Should the word "apply" occur in a line of the records, copy that line.
- - -
Lemma unparsed_field_uses_stale_ion_witness :
  resolve_line (list string) (fun ds f => false) (fun ds => ds)
      (fun element level table ds =>
         ok (("ion " +:+ element +:+ " as listed")%string :: ds))
      [("H", 1); ("O", 16)]%string
      (Examples.generator [] None, (None, None), ["O_p5_number_density"]%string)
      (mkLine "O VI" "O_p5_number_density" 1032 (1 # 10) 416000000 "O")
  = raise (unbound "on_ion") /\
  resolve_line (list string) (fun ds f => false) (fun ds => ds)
      (fun element level table ds =>
         ok (("ion " +:+ element +:+ " as listed")%string :: ds))
      [("H", 1); ("O", 16)]%string
      (Examples.generator [] None, (Some ["C"; "p3"; ""]%string, Some 4%Z),
       ["O_p5_number_density"]%string)
      (mkLine "O VI" "O_p5_number_density" 1032 (1 # 10) 416000000 "O")
  = ok (with_line (Examples.generator [] None)
          (mkRegisteredLine "O VI" "O_p5_number_density" 1032 (1 # 10)
                            416000000 16 1000),
        (Some ["C"; "p3"; ""]%string, Some 4%Z),
        ["ion C as listed"; "O_p5_number_density"]%string).
Proof.
  destruct (unparsed_field_uses_stale_ion (list string) (fun ds f => false)
              (fun ds => ds)
              (fun element level table ds =>
                 ok (("ion " +:+ element +:+ " as listed")%string :: ds))
              [("H", 1); ("O", 16)]%string
              (Examples.generator [] None) ["O_p5_number_density"]%string
              (mkLine "O VI" "O_p5_number_density" 1032 (1 # 10) 416000000 "O")
              eq_refl eq_refl) as [Hfirst Hlater].
  split; [exact Hfirst|]. exact (Hlater "C"%string ["p3"; ""]%string 4%Z).
Defined.
Lemma hash_of_equals (a : Expression) :
  forall other, equals a other = true -> hash a = hash other.
Proof.
  induction a as [s | t l r IHl IHr | a1 b1 IHa IHb | cs coeffs IHcs]
    using Expression_tree_ind; intros other Heq; simpl in Heq.
  - destruct other as [s' | | |]; simpl in Heq; try discriminate.
    + apply Sym_eqb_true in Heq. destruct Heq as [Hname Htype].
      simpl. unfold Sym.hash. rewrite Hname, Htype. reflexivity.
    + destruct (ExpressionType_eqb type_ SYMBOL); discriminate.
  - destruct (ExpressionType_eqb (type other) t) eqn:Htag; [| discriminate].
    simpl in Heq. destruct other as [| t' l' r' | |]; try discriminate.
    apply ExpressionType_eqb_eq in Htag. simpl in Htag. subst t'.
    apply andb_true_iff in Heq. destruct Heq as [Hl Hr].
    simpl. rewrite (IHl _ Hl), (IHr _ Hr). reflexivity.
  - destruct (ExpressionType_eqb (type other) COMMUTATOR) eqn:Htag; [| discriminate].
    simpl in Heq. destruct other as [| | a2 b2 |]; try discriminate.
    apply andb_true_iff in Heq. destruct Heq as [Ha Hb].
    simpl. rewrite (IHa _ Ha), (IHb _ Hb). reflexivity.
  - destruct (ExpressionType_eqb (type other) SUM) eqn:Htag; [| discriminate].
    simpl in Heq. destruct other as [| | | cs' coeffs']; try discriminate.
    destruct (Nat.eqb (length cs') (length cs)) eqn:Hlen; [| discriminate].
    simpl in Heq. apply Nat.eqb_eq in Hlen.
    simpl. rewrite (hash_terms_of_equals_terms coeffs cs' coeffs' cs IHcs 0%nat);
      [reflexivity | lia | exact Heq].
Qed.

End HashConsistency.

(** C8. For all [a] and [b] over the four implemented node classes,
    [a.equals(b)] implies [a.hash() == b.hash()], for any [std::hash] family
    whose [hash<double>] sends doubles that compare equal to one hash, as
    the standard requires; the inherited [Expression::equals] compares the
    hashes itself. *)
Theorem equals_implies_equal_hash `{StdHash} (a b : Expression) :
  hash_double_respects_eq ->
  (equals a b = true -> hash a = hash b)
  /\ (Expression_equals a b = true -> hash a = hash b).
Proof.
  intros Hdouble. split.
  - apply hash_of_equals. exact Hdouble.
  - unfold Expression_equals. intros Heq. apply andb_true_iff in Heq.
    destruct Heq as [_ Heq]. apply Z.eqb_eq. exact Heq.
Qed.

(** C8 at two sums that are equal although their coefficients, [0.0] and
    [-0.0], are different doubles; the hashes are those of [ReferenceHash]. *)
Lemma equals_implies_equal_hash_witness :
  equals Examples.plus_zero_times_x Examples.minus_zero_times_x = true
  /\ @hash ReferenceHash.reference_hash Examples.plus_zero_times_x
     = @hash ReferenceHash.reference_hash Examples.minus_zero_times_x.
Proof.
  split; [reflexivity |].
  apply (proj1 (@equals_implies_equal_hash ReferenceHash.reference_hash
                  Examples.plus_zero_times_x Examples.minus_zero_times_x
                  reference_hash_respects_eq)).
  reflexivity.
Defined.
- - -
§ **SOLUTION TO THIS TASK**
    + apply Sym_eqb_true in Heq. destruct Heq as [Hname Htype].
    apply ExpressionType_eqb_eq in Htag. simpl in Htag. subst t'.
    apply andb_true_iff in Heq. destruct Heq as [Hl Hr].
    apply andb_true_iff in Heq. destruct Heq as [Ha Hb].
    simpl in Heq. apply Nat.eqb_eq in Hlen.
  - apply hash_of_equals. exact Hdouble.
  - unfold Expression_equals. intros Heq. apply andb_true_iff in Heq.
    destruct Heq as [_ Heq]. apply Z.eqb_eq. exact Heq.
  apply (proj1 (@equals_implies_equal_hash ReferenceHash.reference_hash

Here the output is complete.